El excandidato presidencial Salvador Nasralla volvió a encender el debate político al cuestionar duramente el rol que desempeña la bancada del Partido Liberal de Honduras dentro del Congreso Nacional.
A través de declaraciones recientes, el dirigente aseguró que desde el 20 de enero de 2026 la estructura liberal en el Legislativo estaría siendo influenciada por el Partido Nacional de Honduras.
Según Nasralla, aproximadamente el 75 % de los diputados liberales responderían a intereses ajenos a su propia institución política, lo que, a su juicio, ha debilitado el papel del partido como fuerza de oposición.
Estas críticas se suman a señalamientos previos en los que el exaspirante presidencial cuestionó decisiones de congresistas liberales, acusándolos de alinearse con otras fuerzas políticas en momentos clave dentro del hemiciclo.

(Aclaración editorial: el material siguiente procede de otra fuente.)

(** The rows [enqueue] inserts, one for each target; [ids] are the UUIDs drawn. *)
Definition enqueue_rows (input : EnqueueInput) (ids : list string) (now : Z) (s : HubStorage) : HubStorage :=
  let targets := List.filter (fun t => negb (String.eqb t "")) (en_targets input) in
  on_commands (fun l => l ++ List.map (fun p =>
    mkCommand (fst p) (snd p) (en_action input) (payload_of input) now (now + COMMAND_TTL_SECONDS)) (List.combine ids targets)) s.

Definition delivered (s : HubStorage) (commandId clientId : string) : bool :=
  existsb (fun d => String.eqb (fst d) commandId && String.eqb (snd d) clientId) (deliveries s).

(** The WHERE clause: addressed to it, not expired, not yet delivered to it. *)
Definition is_pending (s : HubStorage) (clientId : string) (now : Z) (c : CommandRow) : bool :=
  (String.eqb (c_target c) "all" || String.eqb (c_target c) clientId) && (now <? c_expires_at c) && negb (delivered s (c_id c) clientId).

Definition queued (portalUrl : string) (row : CommandRow) : QueuedCommand :=
  let p := c_payload row in
  mkQueued (c_id row) (c_target row) (c_action row) (if pl_portal p then Some portalUrl else pl_url p) (pl_message p) (pl_epoch p)
    (pl_version p) (option_map (List.filter isWakeableMac) (pl_macs p)) (c_created_at row).

(** A command for one workstation is retired, one for all is marked delivered to it. *)
Definition mark_delivered (clientId : string) (s : HubStorage) (row : CommandRow) : HubStorage :=
  if String.eqb (c_target row) clientId then on_commands (List.filter (fun c => negb (String.eqb (c_id c) (c_id row)))) s
  else if delivered s (c_id row) clientId then s else on_deliveries (fun l => l ++ [(c_id row, clientId)]) s.

Definition pendingFor (clientId portalUrl : string) (now : Z) (s : HubStorage) : HubStorage * list QueuedCommand :=
  let rows := js_sort (fun a b => c_created_at a - c_created_at b) (List.filter (is_pending s clientId now) (commands s)) in
  (foldl (mark_delivered clientId) s rows, List.map (queued portalUrl) rows).

Definition purgeExpiredCommands (now : Z) (s : HubStorage) : HubStorage :=
  let expired := List.map c_id (List.filter (fun c => c_expires_at c <=? now) (commands s)) in
  on_commands (List.filter (fun c => negb (c_expires_at c <=? now)))
    (on_deliveries (List.filter (fun d => negb (bool_decide (fst d ∈ expired)))) s).

(** ** Remote Control seats *)

Definition remoteSeatHolders (except : string) (now : Z) (s : HubStorage) : HubStorage * list string :=
  let s' := on_remote_seats (List.filter (fun r => negb (rs_ends_at r <=? now))) s in
  (s', List.map rs_client_id (List.filter (fun r => negb (String.eqb (rs_client_id r) except)) (remote_seats s'))).

Definition holdRemoteSeat (clientId userId : string) (endsAt : Z) (s : HubStorage) : HubStorage :=
  if negb (re_test CLIENT_ID_PATTERN clientId) || String.eqb userId "" || (endsAt <=? 0) then s
  else on_remote_seats (upsert (fun r => String.eqb (rs_client_id r) clientId) (fun r => mkSeat (rs_client_id r) userId endsAt)
         (mkSeat clientId userId endsAt)) s.

Definition releaseRemoteSeat (clientId : string) (s : HubStorage) : HubStorage :=
  on_remote_seats (List.filter (fun r => negb (String.eqb (rs_client_id r) clientId))) s.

El también líder político lamentó que el Partido Liberal haya desaprovechado una oportunidad histórica para impulsar reformas profundas desde la presidencia del Congreso Nacional.
En ese contexto, afirmó que el país enfrenta un nuevo ciclo de estancamiento político, similar —según su criterio— al experimentado entre 2010 y 2026.
Nasralla sostuvo que Honduras estaría entrando nuevamente en un periodo de retroceso institucional, marcado por la falta de consensos y la incapacidad de generar cambios estructurales.
El dirigente político insistió en que será necesario reconstruir las bases del liberalismo, en lo que describió como un proceso de “empezar de nuevo” dentro del partido.
Analistas han señalado que las tensiones internas reflejan una lucha por el control político dentro del liberalismo, una fuerza que en los últimos años ha intentado reposicionarse en el escenario nacional.
Las declaraciones de Nasralla se producen en un contexto de alta polarización política en Honduras, tras unas elecciones marcadas por controversias y cuestionamientos entre actores políticos.